REQUIRED WORK = The records should be copied out again with no alteration.

:::

(** [self.egress.push_message] *)
Definition push (payload : bytes) (topic : Topic) : Y unit := fun s =>
  match SendQueue.push_data (E := SysError) (egress s) payload topic (queue s) with
  | Ok _ q => Ok tt (set_queue q s)
  | Err e q => Err e (set_queue q s)
  | Panic => Panic
  | NoFuel => NoFuel
  end.

(** The worker's state machine with its callbacks *)
Definition on_worker (m : M (WorkerState * WorkerSMDelegate) SysError unit) : Y unit := fun s =>
  match m (worker_state s, mkWorkerSMDelegate (egress s) (n_clusters s) (n_contracts s) (queue s) (bench s)) with
  | Ok _ (w, d) => Ok tt (set_worker_state w (set_queue (d_queue d) (set_bench (d_bench d) s)))
  | Err e (w, d) => Err e (set_worker_state w (set_queue (d_queue d) (set_bench (d_bench d) s)))
  | Panic => Panic
  | NoFuel => NoFuel
  end.

(** An operation of the gatekeeper, on the shared queue *)
Definition on_gatekeeper {A} (g : GatekeeperState) (m : M GatekeeperState SysError A) : Y A := fun s =>
  match m (Gk.set_economics (set_eco_queue (queue s) (computing_economics g)) g) with
  | Ok a g' => Ok a (set_gatekeeper (Some g') (set_queue (eco_queue (computing_economics g')) s))
  | Err e g' => Err e (set_gatekeeper (Some g') (set_queue (eco_queue (computing_economics g')) s))
  | Panic => Panic
  | NoFuel => NoFuel
  end.

Definition on_files {A} (m : M MasterKey.Files SysError A) : Y A := fun s =>
  match m (files s) with
  | Ok a f => Ok a (set_files f s)
  | Err e f => Err e (set_files f s)
  | Panic => Panic
  | NoFuel => NoFuel
  end.

Definition process_system_event (block : BlockInfo) (event : SystemEvent) : Y unit :=
  on_worker (WorkerSM.process_event block event).

(** ** Master keys *)
Definition set_master_key_history (history : list RotatedMasterKey) : Y unit :=
  let* s := gets (fun s => s) in
  match gatekeeper s with
  | None =>
      on_files (MasterKey.seal history (identity_key s));;;
      fail Terminated
  | Some g =>
      let* updated := on_gatekeeper g (Gk.set_master_key_history history) in
      if (updated : bool) then on_files (MasterKey.seal history (identity_key s)) else mret tt
  end.

Definition decrypt_key_from (ecdh_pubkey : EcdhPublicKey) (encrypted iv : bytes) : Y Pair :=
  let* s := gets (fun s => s) in
  let* my_ecdh_key := Gk.expect_crypto (Crypto.derive_ecdh_key (identity_key s)) in
  let* secret := Gk.expect_crypto (Crypto.decrypt_secret_from my_ecdh_key ecdh_pubkey encrypted iv) in
  Gk.expect_crypto (Crypto.restore_from_secret_key secret).

Definition process_master_key_distribution (origin : MessageOrigin) (dest : WorkerPublicKey)
    (ecdh_pubkey : EcdhPublicKey) (encrypted_master_key iv : bytes) : Y unit :=
  if negb (is_gatekeeper origin) then fail (Tx TxBadOrigin)
  else
    let* s := gets (fun s => s) in
    if my_pubkey s =? dest then
      let* master_pair := decrypt_key_from ecdh_pubkey encrypted_master_key iv in
      set_master_key_history [mkRotatedMasterKey 0 0 (Crypto.dump_secret_key master_pair)]
    else mret tt.

Definition process_master_key_history (origin : MessageOrigin) (dest : WorkerPublicKey)
    (encrypted : list (Z * Z * EncryptedKey)) : Y unit :=
  if negb (is_gatekeeper origin) then fail (Tx TxBadOrigin)
  else
    let* s := gets (fun s => s) in
    if my_pubkey s =? dest then
      let* history := for_fold encrypted [] (fun acc x =>
        let '(id, height, key) := x in
        let* key_pair := decrypt_key_from (ek_ecdh_pubkey key) (encrypted_key key) (ek_iv key) in
        mret (acc ++ [mkRotatedMasterKey id height (Crypto.dump_secret_key key_pair)])) in
      set_master_key_history history
    else mret tt.

Definition process_batch_rotate_master_key (chain : ChainView) (origin : MessageOrigin)
    (event : BatchRotateMasterKeyEvent) : Y unit :=
  if negb (is_gatekeeper origin) then fail (Tx TxBadOrigin)
  else
    let data := encode_rotate_data (br_rotation_id event) (br_secret_keys event) (br_sender event) in
    ensure (sr25519_signature_ok (br_sig event)) (Tx BadSenderSignature);;;
    let data := wrap_content_to_sign data MasterKeyRotation in
    ensure (sr25519_verify (br_sig event) data (br_sender event)) (Tx BadSenderSignature);;;
    ensure (is_gatekeeper_on (br_sender event) chain) (Tx MasterKeyLeakage);;;
    let* s := gets (fun s => s) in
    let mine := br_secret_keys event !! my_pubkey s in
    match gatekeeper s with
    | None => match mine with Some _ => panic | None => mret tt end
    | Some g =>
        match mine with
        | Some key =>
            let* new_master_key := decrypt_key_from (ek_ecdh_pubkey key) (encrypted_key key) (ek_iv key) in
            let* appended := on_gatekeeper g (Gk.append_master_key (mkRotatedMasterKey (br_rotation_id event)
              (sys_block_number s) (Crypto.dump_secret_key new_master_key))) in
            if (appended : bool) then
              let* s := gets (fun s => s) in
              let* g := expect_some (gatekeeper s) in
              on_files (MasterKey.seal (master_key_history g) (identity_key s))
            else mret tt
        | None => mret tt
        end;;;
        let* s := gets (fun s => s) in
        let* g := expect_some (gatekeeper s) in
        let* switched := on_gatekeeper g (Gk.switch_master_key (br_rotation_id event) (sys_block_number s)) in
        if (switched : bool) then mret tt else modify (set_gatekeeper None)
    end.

:::

TASK SOLUTION =
(** [self.egress.push_message] *)
Definition push (payload : bytes) (topic : Topic) : Y unit := fun s =>
  match SendQueue.push_data (E := SysError) (egress s) payload topic (queue s) with
  | Ok _ q => Ok tt (set_queue q s)
  | Err e q => Err e (set_queue q s)
  | Panic => Panic
  | NoFuel => NoFuel
  end.

(** The worker's state machine with its callbacks *)
Definition on_worker (m : M (WorkerState * WorkerSMDelegate) SysError unit) : Y unit := fun s =>
  match m (worker_state s, mkWorkerSMDelegate (egress s) (n_clusters s) (n_contracts s) (queue s) (bench s)) with
  | Ok _ (w, d) => Ok tt (set_worker_state w (set_queue (d_queue d) (set_bench (d_bench d) s)))
  | Err e (w, d) => Err e (set_worker_state w (set_queue (d_queue d) (set_bench (d_bench d) s)))
  | Panic => Panic
  | NoFuel => NoFuel
  end.

(** An operation of the gatekeeper, on the shared queue *)
Definition on_gatekeeper {A} (g : GatekeeperState) (m : M GatekeeperState SysError A) : Y A := fun s =>
  match m (Gk.set_economics (set_eco_queue (queue s) (computing_economics g)) g) with
  | Ok a g' => Ok a (set_gatekeeper (Some g') (set_queue (eco_queue (computing_economics g')) s))
  | Err e g' => Err e (set_gatekeeper (Some g') (set_queue (eco_queue (computing_economics g')) s))
  | Panic => Panic
  | NoFuel => NoFuel
  end.

Definition on_files {A} (m : M MasterKey.Files SysError A) : Y A := fun s =>
  match m (files s) with
  | Ok a f => Ok a (set_files f s)
  | Err e f => Err e (set_files f s)
  | Panic => Panic
  | NoFuel => NoFuel
  end.

Definition process_system_event (block : BlockInfo) (event : SystemEvent) : Y unit :=
  on_worker (WorkerSM.process_event block event).

(** ** Master keys *)
Definition set_master_key_history (history : list RotatedMasterKey) : Y unit :=
  let* s := gets (fun s => s) in
  match gatekeeper s with
  | None =>
      on_files (MasterKey.seal history (identity_key s));;;
      fail Terminated
  | Some g =>
      let* updated := on_gatekeeper g (Gk.set_master_key_history history) in
      if (updated : bool) then on_files (MasterKey.seal history (identity_key s)) else mret tt
  end.

Definition decrypt_key_from (ecdh_pubkey : EcdhPublicKey) (encrypted iv : bytes) : Y Pair :=
  let* s := gets (fun s => s) in
  let* my_ecdh_key := Gk.expect_crypto (Crypto.derive_ecdh_key (identity_key s)) in
  let* secret := Gk.expect_crypto (Crypto.decrypt_secret_from my_ecdh_key ecdh_pubkey encrypted iv) in
  Gk.expect_crypto (Crypto.restore_from_secret_key secret).

Definition process_master_key_distribution (origin : MessageOrigin) (dest : WorkerPublicKey)
    (ecdh_pubkey : EcdhPublicKey) (encrypted_master_key iv : bytes) : Y unit :=
  if negb (is_gatekeeper origin) then fail (Tx TxBadOrigin)
  else
    let* s := gets (fun s => s) in
    if my_pubkey s =? dest then
      let* master_pair := decrypt_key_from ecdh_pubkey encrypted_master_key iv in
      set_master_key_history [mkRotatedMasterKey 0 0 (Crypto.dump_secret_key master_pair)]
    else mret tt.

Definition process_master_key_history (origin : MessageOrigin) (dest : WorkerPublicKey)
    (encrypted : list (Z * Z * EncryptedKey)) : Y unit :=
  if negb (is_gatekeeper origin) then fail (Tx TxBadOrigin)
  else
    let* s := gets (fun s => s) in
    if my_pubkey s =? dest then
      let* history := for_fold encrypted [] (fun acc x =>
        let '(id, height, key) := x in
        let* key_pair := decrypt_key_from (ek_ecdh_pubkey key) (encrypted_key key) (ek_iv key) in
        mret (acc ++ [mkRotatedMasterKey id height (Crypto.dump_secret_key key_pair)])) in
      set_master_key_history history
    else mret tt.

Definition process_batch_rotate_master_key (chain : ChainView) (origin : MessageOrigin)
    (event : BatchRotateMasterKeyEvent) : Y unit :=
  if negb (is_gatekeeper origin) then fail (Tx TxBadOrigin)
  else
    let data := encode_rotate_data (br_rotation_id event) (br_secret_keys event) (br_sender event) in
    ensure (sr25519_signature_ok (br_sig event)) (Tx BadSenderSignature);;;
    let data := wrap_content_to_sign data MasterKeyRotation in
    ensure (sr25519_verify (br_sig event) data (br_sender event)) (Tx BadSenderSignature);;;
    ensure (is_gatekeeper_on (br_sender event) chain) (Tx MasterKeyLeakage);;;
    let* s := gets (fun s => s) in
    let mine := br_secret_keys event !! my_pubkey s in
    match gatekeeper s with
    | None => match mine with Some _ => panic | None => mret tt end
    | Some g =>
        match mine with
        | Some key =>
            let* new_master_key := decrypt_key_from (ek_ecdh_pubkey key) (encrypted_key key) (ek_iv key) in
            let* appended := on_gatekeeper g (Gk.append_master_key (mkRotatedMasterKey (br_rotation_id event)
              (sys_block_number s) (Crypto.dump_secret_key new_master_key))) in
            if (appended : bool) then
              let* s := gets (fun s => s) in
              let* g := expect_some (gatekeeper s) in
              on_files (MasterKey.seal (master_key_history g) (identity_key s))
            else mret tt
        | None => mret tt
        end;;;
        let* s := gets (fun s => s) in
        let* g := expect_some (gatekeeper s) in
        let* switched := on_gatekeeper g (Gk.switch_master_key (br_rotation_id event) (sys_block_number s)) in
        if (switched : bool) then mret tt else modify (set_gatekeeper None)
    end.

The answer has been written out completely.